The holding company for the Brea, Calif., industrial loan company and subprime lender Fremont Investment and Loan expects to complete the sale in bankruptcy.
In a filing with the Securities and Exchange Commission, Fremont General said it did not have "an alternative transaction" to the deal it struck last month with CapitalSource.
After the Federal Deposit Insurance Corp. ordered Fremont Investment and Loan in March to raise capital or sell itself, its parent struck a deal to fold $5.6 billion of deposits and 22 branches into a California company that CapitalSource, a Chevy Chase, Md., real estate investment trust, plans to create with an industrial loan charter.

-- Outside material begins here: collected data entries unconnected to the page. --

Lemma edge_known g e : orderly g → Some e ∈ Edges g →
  wf_name (e_From e) ∧ (Blocks (Some e) = true → waits g (e_To e) (e_From e)).
Proof.
  intros Ho He. rewrite <- elem_of_edge_list in He. split; [by apply (or_wires _ Ho)|].
  intros Hb. apply waits_spec. right. by exists e.
Qed.

(** The wire a change of style works on is there, and writing it changes no
    dependency. *)
Lemma style_target_spec g from to selected requiresOnly :
  orderly g → style_target g from to = Ok (selected, requiresOnly) →
  let g1 := if requiresOnly then with_edges g (Edges g ++ [Some selected]) else g in
  orderly g1 ∧ node_list g1 = node_list g ∧ find_edge from to (Edges g1) = Some selected.
Proof.
  intros Ho Hs. unfold style_target in Hs. destruct (find_edge from to (Edges g)) as [e|] eqn:Ef.
  - injection Hs as <- <-. done.
  - destruct (NodeByID g from) as [s|] eqn:Es; [|done]. apply bind_ok in Hs as (named & Hn & Hs).
    destruct named; [|done]. injection Hs as <- <-. simpl.
    apply named_node in Es as (_ & Hsin & <-). unfold nodeRequiresRef in Hn.
    destruct (NodeByID g to) as [n|] eqn:En; [|done]. injection Hn as Hn. apply named_node in En as (_ & Hin & <-).
    split_and!; [|done|].
    + apply rewired_orderly; [done|]. intros e [He|He%list_elem_of_singleton]%elem_of_app; [by apply edge_known|].
      simplify_eq. simpl. split; [by apply (or_names _ Ho)|]. intros _. apply waits_spec. left. by exists n.
    + revert Ef. clear. induction (Edges g) as [|[e|] es IH]; simpl; [|destruct (is_edge _ _ e); [done|]|]; auto.
      intros _. unfold is_edge. simpl. by rewrite !String.eqb_refl.
Qed.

This week Fremont General agreed to sell $12.2 billion of mortgage servicing rights to Litton Loan Servicing, a unit of Goldman Sachs Group Inc. The price was not disclosed.
According to the SEC filing, Fremont plans to request that a bankruptcy court approve both the CapitalSource and Litton deals. Fremont's board has agreed to provide FDIC certification that all the bank's liabilities would be assumed by the newly formed industrial bank, resulting in "the termination of its FDIC-insured status."
The company also expects to file an application with the California Department of Financial Institutions to surrender its banking charter, allowing for the liquidation of Fremont Investment.
Fremont General will take "all actions necessary and appropriate" to comply with the FDIC order, which designated Fremont Investment as "undercapitalized."
The order came a year after the FDIC issued a cease-and-desist order against the ILC, giving it three months to repair the risk management problems in its mortgage division and to improve its management and capital levels.
In the SEC filing, Fremont General said it hoped to "avoid further action by regulatory authorities that could be detrimental" to the company.
This week a Massachusetts court upheld an injunction that would halt all foreclosures by Fremont Investment in the state and give local authorities time to review each foreclosure filing. The ILC now must give Massachusetts officials at least 30 days' notice of any foreclosure it plans on roughly 2,200 loans it owns and services there.